Sermon for Lent IV, A
Bishop James Mathes
Sermon for Lent IV, A
St. Paul's Cathedral, San Diego
Sunday, March 6, 2005
I Samuel 16:1-13
John 9:1-38
Come Holy Spirit: Touch our minds and think with them, touch our lips and speak with them and touch our hearts and set them on fire with love for you. AMEN.
I.
As I begin today, I need to tell you that while I may be your bishop, Bishop
Persell is still MY bishop, and it is an intimidating thing to preach to one's
bishop! I begin today by quoting that great sage of the later part of the Twentieth
century, who in 1976 wrote these lyrics,
Someone's knocking at the door, somebody's ringing the bell,
someone's knocking at the door, somebody's ringing the bell,
do me a favor, open the door and let 'em in. (1)
Thank you for following the wisdom of Paul McCartney and letting 'em in!
I must tell you what a humbling and joyful experience it is to come into this
sacred place and have you welcome me as your new bishop. This place is sacred,
but not because of the beautiful stained glass or the high ceilings
it
is not even sacred because of the incense lifting our prayers heavenward.

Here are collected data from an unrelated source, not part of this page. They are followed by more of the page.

Fixpoint last_published (log : list Effect) : option (option SocketAddr) :=
  match log with
  | [] => None
  | Published relay _ _ :: _ => Some relay
  | _ :: before => last_published before
  end.

Fixpoint excluded_by (log : list Effect) : gset PeerId :=
  match log with
  | [] => ∅
  | Rejection ev :: before => apply_canary_rejection_event (excluded_by before) ev
  | _ :: before => excluded_by before
  end.

(** Failed rounds since the last verified relay. *)
Fixpoint retries (log : list Effect) : nat :=
  match log with
  | [] => 0
  | Rejection CVerified :: _ => 0
  | Retried :: before => S (retries before)
  | _ :: before => retries before
  end.

Definition obtained_by (e : Effect) : list PreparedRelay :=
  match e with Obtained relay => [allocation relay] | _ => [] end.
Definition aborted_by (e : Effect) : list PreparedRelay :=
  match e with Aborted a => [a] | _ => [] end.

(** When an effect may happen, given what came before it. *)
Definition effect_ok (e : Effect) (before : list Effect) : Prop :=
  match e with
  | Acquiring excluded =>
      holding before = None ∧ last_published before = Some None ∧ excluded = excluded_by before
  | Obtained relay => (relayer relay ∉ excluded_by before) ∧ holding before = None
  | Committed relay _ => ∃ s a rest, before = (Judged relay (Verified s a) :: rest)
  | Published (Some addr) _ _ => ∃ relay, holding before = Some relay ∧ addr = public_addr (allocation relay)
  | Published None _ sent =>
      holding before = None ∧
      (∀ records peers, sent = Some (records, peers) → Forall (λ r, legacy_reachability r ≠ Some Relay) records)
  | _ => True
  end.
(** * Valkary USB Manager: the cross-compilation stubs of the udev API

    A shallow embedding of [src/stubs/udev_stubs.c].  The file defines twelve
    functions of the libudev interface whose bodies discard their arguments
    and return a constant.  Each C function becomes a computation in a small
    state-and-fault monad over the C memory, so that "returns the sentinel",
    "changes nothing" and "never faults" are three separate, provable facts. *)

From Stdlib Require Import ZArith List String Ascii Bool Lia.
From Stdlib.Strings Require Import Byte.
From stdpp Require Import base option gmap.

Import ListNotations.
Local Open Scope Z_scope.

(* ===================================================================== *)
(** ** The C data model *)
(* ===================================================================== *)

Module CModel.

(** A pointer is the null pointer or an offset into an allocated block.
    [udev], [udev_monitor] and [udev_device] are incomplete struct types in
    this translation unit: a handle is just a [ptr]. *)
Inductive ptr : Type :=
| NULL
| Ptr (blk : Z) (ofs : Z).

(** [int] is 32 bits wide, two's complement. *)
Definition INT_MIN : Z := - 2 ^ 31.
Definition INT_MAX : Z := 2 ^ 31 - 1.
Definition int_range (i : Z) : bool := (INT_MIN <=? i) && (i <=? INT_MAX).

(** What a call hands back to its caller. *)
Inductive value : Type :=
| VPtr (p : ptr)
| VInt (i : Z)
| VVoid.

(** The translation unit declares no global and calls no function, so the
    only state a stub could read or write is the memory reachable through
    the pointers it is given: a finite map from block identifiers to the
    bytes of the block.  A block that is absent has been released (or was
    never allocated). *)
Record world : Type := World { mem : gmap Z (list byte) }.

(** Running a piece of C either completes with a result and a new world, or
    faults (null or dangling dereference, read past the end of a block). *)
Inductive outcome (A : Type) : Type :=
| Done (a : A) (w : world)
| Fault.
Arguments Done {A} a w.
Arguments Fault {A}.

Definition M (A : Type) : Type := world -> outcome A.

Definition ret {A : Type} (a : A) : M A := fun w => Done a w.

Definition bind {A B : Type} (m : M A) (k : A -> M B) : M B :=
  fun w => match m w with
           | Done a w' => k a w'
           | Fault => Fault
           end.

(** [(void)e;] evaluates the parameter [e] (a local, not a memory access)
    and throws the value away. *)
Definition discard {A : Type} (e : A) : M unit := ret tt.

(** The result and the final state of a run, when there is one. *)
Definition result_of {A : Type} (o : outcome A) : option A :=
  match o with Done a _ => Some a | Fault => None end.

Definition state_of {A : Type} (o : outcome A) : option world :=
  match o with Done _ w => Some w | Fault => None end.

Definition faults {A : Type} (o : outcome A) : bool :=
  match o with Done _ _ => false | Fault => true end.

(** The bytes a pointer designates: from its offset to the end of its
    block.  This is the one place where memory is dereferenced. *)
Definition deref (p : ptr) (w : world) : option (list byte) :=
  match p with
  | NULL => None
  | Ptr b ofs =>
      match mem w !! b with
      | None => None
      | Some bs =>
          if (0 <=? ofs) && (ofs <? Z.of_nat (length bs))
          then Some (drop (Z.to_nat ofs) bs)
          else None
      end
  end.

(** [*p] for a [const char *p]. *)
Definition load_byte (p : ptr) : M byte :=
  fun w => match deref p w with
           | Some (b :: _) => Done b w
           | _ => Fault
           end.

(** The bytes in front of the first NUL; [None] when the block ends before
    a NUL is met. *)
Fixpoint until_nul (bs : list byte) : option (list byte) :=
  match bs with
  | [] => None
  | b :: bs' =>
      if Byte.eqb b x00 then Some []
      else match until_nul bs' with
           | Some s => Some (b :: s)
           | None => None
           end
  end.
(** [float(n)] for an [int]: the nearest binary64 number, or
    [OverflowError] ("int too large to convert to float") when that would
    be [2 ** 1024] or beyond. *)
Definition float_of_int (n : Z) : result Q :=
  let v := fl (inject_Z n) in
  if Qle_bool (2 ^ 1024) (Qabs v) then Raise OverflowError else Ok v.

(** [n - x] for an [int] [n] and a float [x]: [n] is converted, then the
    difference is rounded. *)
Definition int_sub_float (n : Z) (x : Q) : result Q :=
  bind (float_of_int n) (fun d => Ok (fl (d - x))).

(** What an f-string prints for a float with one decimal, given in
    tenths: [20] prints [2.0].  (Exponent notation, which Python switches
    to from [1e16] on, is not modelled.) *)
Definition repr_tenths (t : Z) : string :=
  let a := Z.abs t in
  (if t <? 0 then "-" else "") +:+ pretty (a / 10) +:+ "." +:+ pretty (a mod 10).

(** ** Strings *)

(** The upper case of one character, as [str.upper] gives it for the code
    points 0 to 255: [a]-[z] and the accented small letters 224 to 254
    (but not the division sign 247) move down by 32, the sharp s (223)
    becomes [SS].  The capitals of the micro sign (181) and of the y with
    diaeresis (255) lie beyond 255; these two are left as they are, which
    no test against an ASCII word can tell apart. *)
Definition upper_char (c : ascii) : string :=
  let n := N_of_ascii c in
  if ((97 <=? n) && (n <=? 122))%N then String (ascii_of_N (n - 32)) EmptyString
  else if (n =? 223)%N then "SS"
  else if ((224 <=? n) && (n <=? 254) && negb (n =? 247))%N
       then String (ascii_of_N (n - 32)) EmptyString
  else String c EmptyString.

(** [s.upper()] *)
Fixpoint upper (s : string) : string :=
  match s with
  | EmptyString => EmptyString
  | String c s' => upper_char c +:+ upper s'
  end.

(** [needle in hay] for strings: [needle] occurs at some position. *)
Fixpoint contains (needle hay : string) : bool :=
  if String.prefix needle hay then true
  else match hay with
       | EmptyString => false
       | String _ hay' => contains needle hay'
       end.

(** [s[:n]] *)
Definition slice_to (n : nat) (s : string) : string := substring 0 n s.

(** Python's [<=] and [<] on strings, as relations. *)
Definition str_le (s1 s2 : string) : Prop := String.leb s1 s2 = true.
Definition str_lt (s1 s2 : string) : Prop := String.ltb s1 s2 = true.

(** ** [sorted(l, key=...)] with string keys

    Python's sort is stable; the result is the unique stable arrangement
    of [l] by [key], which insertion from the right computes. *)

Section Sorted.
Context {A : Type} (key : A -> string).

Fixpoint insert_sorted (x : A) (l : list A) : list A :=
  match l with
  | [] => [x]
  | y :: l' =>
      if String.leb (key x) (key y) then x :: y :: l'
      else y :: insert_sorted x l'
  end.

Definition sorted (l : list A) : list A := foldr insert_sorted [] l.

(** The order [sorted] arranges by. *)
Definition key_le (x y : A) : Prop := str_le (key x) (key y).
End Sorted.

End Py.

Notation "x <- r ;; k" := (Py.bind r (fun x => k))
  (at level 100, r at next level, right associativity, only parsing).

(* ================================================================== *)
(** * Configuration, mutable globals and the outside world *)
(* ================================================================== *)

(** Globals assigned once, when the module is imported. *)
Record Config : Type := {
  APP_START_TIME : Q;
  STARTUP_DELAY : Z;
  POD_NAME : string;
  NAMESPACE : string;
  NODE_NAME : string;
  APP_VERSION : string;
  HEADLESS_SVC : string;
  SERVICE_NAME : string;
  K8S_AVAILABLE : bool
}.

(** Globals that handlers assign ([global READY], [global HEALTHY]). *)
Record State : Type := {
  READY : bool;
  HEALTHY : bool
}.

(** The values the module gives them at import. *)
Definition initial_state : State := {| READY := false; HEALTHY := true |}.

(** ** Kubernetes client objects (the fields the module reads)

    Fields the client may leave as [None] are options; a pod name and a
    container's restart count are always set by the API server. *)

Record V1PodCondition : Type := {
  cond_type : string;
  cond_status : string
}.

Record V1ContainerStatus : Type := {
  restart_count : Z
}.

Record V1Pod : Type := {
  metadata_name : string;
  spec_node_name : option string;
  status_pod_ip : option string;
  status_phase : option string;
  status_conditions : option (list V1PodCondition);
  status_container_statuses : option (list V1ContainerStatus)
}.

(** One entry of [socket.getaddrinfo]:
    [(family, type, proto, canonname, (ip, port))]. *)
Record addrinfo : Type := {
  ai_family : Z;
  ai_socktype : Z;
  ai_proto : Z;
  ai_canonname : string;
  ai_sockaddr : string * Z
}.

(** What one request observes of its surroundings. *)
Record World : Type := {
  (** [k8s_v1.list_namespaced_pod(namespace, label_selector, _request_timeout=2)]:
      the [items] of the answer, or the exception raised. *)
  list_namespaced_pod : string -> string -> Py.result (list V1Pod);
  (** [socket.gethostname()] *)
  gethostname : string;
  (** [socket.gethostbyname(socket.gethostname())]; the calls made while
      one request is served all have this outcome *)
  gethostbyname_self : Py.result string;
  (** [socket.getaddrinfo(host, port, AF_INET, SOCK_STREAM)] *)
  getaddrinfo : string -> Z -> Py.result (list addrinfo);
  (** whether the worker thread delivers the outcome of [_fetch_peer_pods]
      before [asyncio.wait_for(..., timeout=3.0)] gives up *)
  within_timeout : bool;
  (** [os.environ] *)
  environ : gmap string string
}.

(** The same surroundings with another environment. *)
Definition with_environ (w : World) (environ' : gmap string string) : World :=
  {| list_namespaced_pod := list_namespaced_pod w;
     gethostname := gethostname w;
     gethostbyname_self := gethostbyname_self w;
     getaddrinfo := getaddrinfo w;
     within_timeout := within_timeout w;
     environ := environ' |}.

(* ================================================================== *)
(** * Peer discovery *)
(* ================================================================== *)

(** The dictionaries appended to [peers]; one field per key. *)
Record Peer : Type := {
  peer_name : string;
  peer_ip : string;
  peer_node : string;
  peer_phase : option string;
  peer_ready : bool;
  peer_restarts : Z;
  peer_is_self : bool
}.
(** C2 as stated fails: one call of [dirty] on a new journal leaves a count
    for a hash that no entry dirtied. *)
Lemma dirty_call_breaks_multiset_equality :
  ∃ j statedb,
    @journal_run sample_crypto _ _ _ _ sample_methods
      [OpDirty sample_hash] (newJournal, sample_statedb) = Done (j, statedb) ∧
    entries j = [] ∧
    dirties j !! sample_hash = Some 1 ∧
    dirties j ≠ @dirties_multiset sample_crypto _ (entries j).
Proof.
  exists (dirty newJournal sample_hash), sample_statedb.
  split; [reflexivity|]. split; [reflexivity|].
  split; [vm_compute; reflexivity|].
  intros Heq. apply (f_equal (λ m : gmap Hash Z, m !! sample_hash)) in Heq.
  vm_compute in Heq. discriminate Heq.
Defined.

(** * Further properties *)

(** ** Keys and stored values *)

Lemma bytes_value_app (l1 l2 : list byte) :
  bytes_value (l1 ++ l2) =
  fold_left (λ acc x, (acc * 256 + Byte.to_N x)%N) l2 (bytes_value l1).
Proof. unfold bytes_value. apply fold_left_app. Qed.

Lemma bytes_value_leading_zero (l : list byte) :
  bytes_value ("000"%byte :: l) = bytes_value l.
Proof. reflexivity. Qed.

Lemma byte_of_N_of_byte (x : byte) : byte_of_N (Byte.to_N x) = x.
Proof.
  unfold byte_of_N. pose proof (Byte.to_N_bounded x).
  rewrite N.mod_small by lia. by rewrite Byte.of_to_N.
Qed.

Lemma nat_bytes_zero (fuel : nat) (acc : list byte) : nat_bytes fuel 0 acc = acc.
Proof. by destruct fuel. Qed.

Lemma bytes_value_pos (l : list byte) :
  l ≠ [] → head l ≠ Some "000"%byte → (0 < bytes_value l)%N.
Proof.
  induction l as [|x l IH] using rev_ind; [done|].
  intros _ Hhead. rewrite bytes_value_snoc.
  destruct l as [|y l].
  - simpl in *. destruct (N.eq_dec (Byte.to_N x) 0%N) as [Hz|]; [|lia].
    exfalso. apply Hhead. f_equal.
    rewrite <- (byte_of_N_of_byte x), Hz. reflexivity.
  - assert (0 < bytes_value (y :: l))%N by (apply IH; done). lia.
Qed.
Lemma Time_Sub_negative (t u : Time) :
  UnixNano t < UnixNano u -> Time_Sub t u < 0.
Proof.
  unfold Time_Sub, minInt64, maxInt64. intros H.
  destruct (Z.ltb_spec (UnixNano t - UnixNano u) (- 2 ^ 63)); [lia|].
  destruct (Z.ltb_spec (2 ^ 63 - 1) (UnixNano t - UnixNano u)); lia.
Qed.

(** ** [ParseTime] *)

Section TimeProperties.

Variable E : Env.

Lemma ParseTime_unfold (v : Value) (w : World) :
  ParseTime E v w =
    (match v with
     | VString i =>
         if negb (is_empty i) then
           if HasSuffix i "-ago" then
             match ParseDuration E (TrimSuffix i "-ago") with
             | Err e => (clock E (ticks w), Some e)
             | Ok d => (Time_Add (clock E (ticks w)) (wrap64 (- d)), None)
             end
           else ParseAbsTime E i
         else (clock E (ticks w), None)
     | VInt64 i => (time_Unix i, None)
     | _ => (zero_Time, Some ErrTimeType)
     end, tick w).
Proof.
  unfold ParseTime, bind, time_Now, ret, tick. simpl.
  destruct v as [|i|i|b|t]; try reflexivity.
  destruct (negb (is_empty i)); [|reflexivity].
  destruct (HasSuffix i "-ago"); [|reflexivity].
  destruct (ParseDuration E (TrimSuffix i "-ago")); reflexivity.
Qed.

(** C6. [ParseTime] reads the clock once. With [now] that reading: the empty
    string gives [now]; [p-ago] gives [now] minus the duration the resolver
    returns for [p], or the resolver's error; any other non-empty string
    gives [ParseAbsTime] of it; an [int64] gives that many seconds after the
    epoch; a value of any other type gives the type error. *)
Theorem ParseTime_cases (v : Value) (w : World) :
  (v = VString "" -> ParseTime E v w = ((clock E (ticks w), None), tick w))
  /\ (forall p, v = VString (p +:+ "-ago") ->
        ParseTime E v w =
          (match ParseDuration E p with
           | Ok d => (Time_Add (clock E (ticks w)) (wrap64 (- d)), None)
           | Err e => (clock E (ticks w), Some e)
           end, tick w))
  /\ (forall p d, v = VString (p +:+ "-ago") -> ParseDuration E p = Ok d ->
        minInt64 < d <= maxInt64 ->
        snd (fst (ParseTime E v w)) = None
        /\ UnixNano (fst (fst (ParseTime E v w))) = UnixNano (clock E (ticks w)) - d)
  /\ (forall i, v = VString i -> i <> "" -> (forall p, i <> p +:+ "-ago") ->
        ParseTime E v w = (ParseAbsTime E i, tick w))
  /\ (forall i, v = VInt64 i ->
        ParseTime E v w = ((time_Unix i, None), tick w)
        /\ Time_Unix (time_Unix i) = i)
  /\ ((forall s, v <> VString s) -> (forall i, v <> VInt64 i) ->
        ParseTime E v w = ((zero_Time, Some ErrTimeType), tick w)).
Proof.
  rewrite ParseTime_unfold.
  assert (Hago : forall p, is_empty (p +:+ "-ago") = false).
  { intros p. destruct (is_empty (p +:+ "-ago")) eqn:He; [|reflexivity].
    apply is_empty_true, str_app_empty in He as [_ He]. discriminate. }
  split; [intros ->; reflexivity|].
  split.
  { intros p ->. rewrite Hago, HasSuffix_app, TrimSuffix_app. simpl.
    destruct (ParseDuration E p); reflexivity. }
  split.
  { intros p d -> Hd Hr. rewrite Hago, HasSuffix_app, TrimSuffix_app, Hd. simpl.
    split; [reflexivity|]. rewrite wrap64_id; unfold minInt64, maxInt64 in *; lia. }
  split.
  { intros i -> Hne Hsuf.
    destruct (is_empty i) eqn:He; [apply is_empty_true in He; contradiction|].
    simpl. destruct (HasSuffix i "-ago") eqn:Hs; [|reflexivity].
    apply HasSuffix_inv in Hs as [p Hp]. now destruct (Hsuf p). }
  split.
  { intros i ->. split; [reflexivity|].
    unfold Time_Unix, time_Unix. simpl. apply Z.div_mul. discriminate. }
  intros Hs Hi. destruct v as [|s|i|b|t]; try reflexivity.
  - now destruct (Hs s).
  - now destruct (Hi i).
Qed.

(** ** [GetDuration] *)

Lemma GetDuration_unfold (r : Request) (w : World) :
  GetDuration E r w =
    match Start r with
    | VString EmptyString => ((0, Some ErrStartMissing), w)
    | _ =>
        let '((start, err), w1) := ParseTime E (Start r) w in
        match err with
        | Some e => ((0, Some e), w1)
        | None =>
            let '((end_, err'), w2) := resolve_end E r w1 in
            match err' with
            | Some e => ((0, Some e), w2)
            | None => ((Time_Sub end_ start, None), w2)
            end
        end
    end.
Proof.
  unfold GetDuration, bind, ret.
  destruct (Start r) as [|[|c s]|i|b|t]; try reflexivity;
    destruct (ParseTime E _ w) as [[start [e|]] w1]; try reflexivity;
    destruct (resolve_end E r w1) as [[end_ [e|]] w2]; reflexivity.
Qed.

(** C7. [GetDuration] fails exactly when the start is the empty string, or
    [ParseTime] fails on the start, or there is an end and [ParseTime] fails
    on it; an absent end is the clock's reading at that moment. When it
    succeeds it returns [end.Sub(start)]: the difference of the two instants
    (exactly so whenever the difference fits a [Duration]), negative when the
    end is before the start, and still no error. *)
Theorem GetDuration_spec (r : Request) (w : World) :
  let st := ParseTime E (Start r) w in
  let en := resolve_end E r (snd st) in
  (snd (fst (GetDuration E r w)) <> None <->
     Start r = VString ""
     \/ snd (fst st) <> None
     \/ (End_ r <> VNil /\ snd (fst (ParseTime E (End_ r) (snd st))) <> None))
  /\ (End_ r = VNil ->
      en = ((clock E (ticks (snd st)), None), tick (snd st)))
  /\ (End_ r <> VNil -> en = ParseTime E (End_ r) (snd st))
  /\ (snd (fst (GetDuration E r w)) = None ->
      GetDuration E r w = ((Time_Sub (fst (fst en)) (fst (fst st)), None), snd en)
      /\ (minInt64 <= UnixNano (fst (fst en)) - UnixNano (fst (fst st)) <= maxInt64 ->
          fst (fst (GetDuration E r w))
          = UnixNano (fst (fst en)) - UnixNano (fst (fst st)))
      /\ (UnixNano (fst (fst en)) < UnixNano (fst (fst st)) ->
          fst (fst (GetDuration E r w)) < 0)).
Proof.
  cbv zeta. rewrite GetDuration_unfold.
  destruct (ParseTime E (Start r) w) as [[start es] w1] eqn:Hst. simpl.
  assert (Hnil : End_ r = VNil ->
                 resolve_end E r w1 = ((clock E (ticks w1), None), tick w1)).
  { intros H. unfold resolve_end. rewrite H. reflexivity. }
  assert (Hsome : End_ r <> VNil -> resolve_end E r w1 = ParseTime E (End_ r) w1).
  { intros H. unfold resolve_end. destruct (End_ r); [contradiction|..]; reflexivity. }
  split; [|split; [exact Hnil|split; [exact Hsome|]]].
  - destruct (decide (Start r = VString "")) as [Heq|Hne].
    { rewrite Heq. simpl. split; [auto | discriminate]. }
    assert (Hskip : forall (X : Duration * option error * World),
               match Start r with
               | VString EmptyString => (0, Some ErrStartMissing, w)
               | _ => X
               end = X).
    { intros X. destruct (Start r) as [|[|c s]|i|b|t]; try reflexivity.
      now destruct Hne. }
    rewrite Hskip. destruct es as [e|]; simpl.
    { split; [intros _; right; left; discriminate | discriminate]. }
    destruct (resolve_end E r w1) as [[end_ [e|]] w2] eqn:Hen; simpl.
    + split; [|discriminate]. intros _. right. right.
      destruct (decide (End_ r = VNil)) as [Hn|Hn].
      * specialize (Hnil Hn). discriminate.
      * split; [exact Hn|]. rewrite <- (Hsome Hn). simpl. discriminate.
    + split; [intros H; now destruct H|].
      intros [H|[H|[Hn H]]]; [contradiction | now destruct H |].
      rewrite <- (Hsome Hn) in H. now destruct H.
  - intros Hok.
    destruct (Start r) as [|[|c s]|i|b|t] eqn:HS; try (simpl in Hok; discriminate);
      (destruct es as [e|]; simpl in Hok |- *; [discriminate|];
       destruct (resolve_end E r w1) as [[end_ [e|]] w2];
       simpl in Hok |- *; [discriminate|];
       split; [reflexivity|]; split;
       [apply Time_Sub_exact | apply Time_Sub_negative]).
Qed.
Lemma reported_cycles_scanned_witness :
  (∀ n, n ∈ ["/p/src/a.ts"; "/p/src/b.ts"; "/p/src/lib/c.ts"; "/p/src/a.ts"] →
        scanned3 n)
  ∧ (∀ i x y,
       ["/p/src/a.ts"; "/p/src/b.ts"; "/p/src/lib/c.ts"; "/p/src/a.ts"] !! i
         = Some x →
       ["/p/src/a.ts"; "/p/src/b.ts"; "/p/src/lib/c.ts"; "/p/src/a.ts"] !! S i
         = Some y →
       import_edge3 x y).
Proof.
  apply (reported_cycles_scanned ToyFS.parent ToyFS.joinpath ToyFS.resolve
           ToyFS.path_of_str (ToyFS.path_exists project3)
           (ToyFS.is_file project3) ToyFS.parts ToyFS.suffix
           (ToyFS.rglob project3) (ToyFS.read_text project3)
           "/p" ["ts"; "js"] graph3
           [["/p/src/a.ts"; "/p/src/b.ts"; "/p/src/lib/c.ts"; "/p/src/a.ts"]]).
  - vm_compute. reflexivity.
  - vm_compute. reflexivity.
  - left.
Defined.

Lemma resolve_failure_aborts_build_witness :
  ∃ e', build_dependency_graph ToyFS.parent ToyFS.joinpath resolve_fails
          ToyFS.path_of_str (ToyFS.path_exists project3)
          (ToyFS.is_file project3) ToyFS.parts ToyFS.suffix
          (ToyFS.rglob project3) (ToyFS.read_text project3)
          "/p" ["ts"; "js"] = Raise e'.
Proof.
  apply (resolve_failure_aborts_build ToyFS.parent ToyFS.joinpath resolve_fails
           ToyFS.path_of_str (ToyFS.path_exists project3)
           (ToyFS.is_file project3) ToyFS.parts ToyFS.suffix
           (ToyFS.rglob project3) (ToyFS.read_text project3)
           "/p" ["ts"; "js"] "/p/src/a.ts" ["./b"; "react"] "./b" OSError).
  - split; [|reflexivity]. vm_compute. set_solver.
  - vm_compute. reflexivity.
  - left.
  - left. reflexivity.
  - reflexivity.
Defined.

(** ** What the patterns capture *)

Lemma keeps_Chr (p : ascii → bool) : keeps_group (Chr p).
Proof.
  intros R cur grp k x. simpl. destruct (rest cur) as [|c s]; [done|].
  destruct (p c); [|done]. intros Hk. by eexists.
Qed.

Lemma keeps_Bol : keeps_group Bol.
Proof.
  intros R cur grp k x. simpl. destruct (bol cur); [|done]. intros Hk. by eexists.
Qed.

Lemma keeps_Eps : keeps_group Eps.
Proof. intros R cur grp k x. simpl. intros Hk. by eexists. Qed.

Lemma keeps_Seq (r1 r2 : regex) :
  keeps_group r1 → keeps_group r2 → keeps_group (Seq r1 r2).
Proof.
  intros H1 H2 R cur grp k x. simpl. intros [cur1 Hk]%H1. by apply H2 in Hk.
Qed.

Lemma keeps_Star (greedy : bool) (r : regex) :
  keeps_group r → keeps_group (Star greedy r).
Proof.
  intros Hr R cur grp k x. simpl.
  generalize (String.length (rest cur)) as n. intros n. revert cur.
  induction n as [|n IH]; intros cur; simpl.
  - intros Hk. by eexists.
  - assert (rmatch r cur grp
              (λ cur' grp',
                 if pos cur <? pos cur'
                 then star_loop (rmatch r) greedy k n cur' grp' else None)
            = Some x → ∃ cur', k cur' grp = Some x) as Hmore.
    { intros [cur1 H]%Hr. destruct (pos cur <? pos cur1); [|done].
      by apply IH in H. }
    destruct greedy.
    + destruct (rmatch r cur grp _) as [y|] eqn:Hm.
      * intros [= ->]. by apply Hmore.
      * intros Hk. by eexists.
    + destruct (k cur grp) as [y|] eqn:Hk.
      * intros [= ->]. by eexists.
      * apply Hmore.
Qed.

Lemma keeps_lit (s : string) : keeps_group (lit s).
Proof.
  induction s as [|c s IH]; simpl; [apply keeps_Eps|].
  apply keeps_Seq; [apply keeps_Chr | done].
Qed.

Lemma sets_Seq_l (P : string → Prop) (r1 r2 : regex) :
  sets_group P r1 → keeps_group r2 → sets_group P (Seq r1 r2).
Proof.
  intros H1 H2 R cur grp k x. simpl. intros (cur1 & s & Hs & Hk)%H1.
  apply H2 in Hk as [cur2 Hk]. by exists cur2, s.
Qed.

Lemma sets_Seq_r (P : string → Prop) (r1 r2 : regex) :
  keeps_group r1 → sets_group P r2 → sets_group P (Seq r1 r2).
Proof.
  intros H1 H2 R cur grp k x. simpl. intros [cur1 Hk]%H1. by apply H2 in Hk.
Qed.

Lemma substring_prefix (s t : string) :
  substring 0 (String.length s) (s +:+ t) = s.
Proof.
  induction s as [|c s IH]; simpl; [by destruct t|]. by rewrite IH.
Qed.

It
is sacred because you, the people of God in your diversity, complexity and giftedness
have gathered here. You make this holy ground because as you gather you bring
the body of Christ together.
II.
So here we are today, a new rookie bishop and a people who let 'em in. Let us
be assured of this, that God has put us all here for a reason. We are assembled
in this place, at this time to be Christ's body to do a particular ministry.
Just like with David's call to be king over Israel, each of us has been anointed
through baptism or ordination to do the work of the Spirit.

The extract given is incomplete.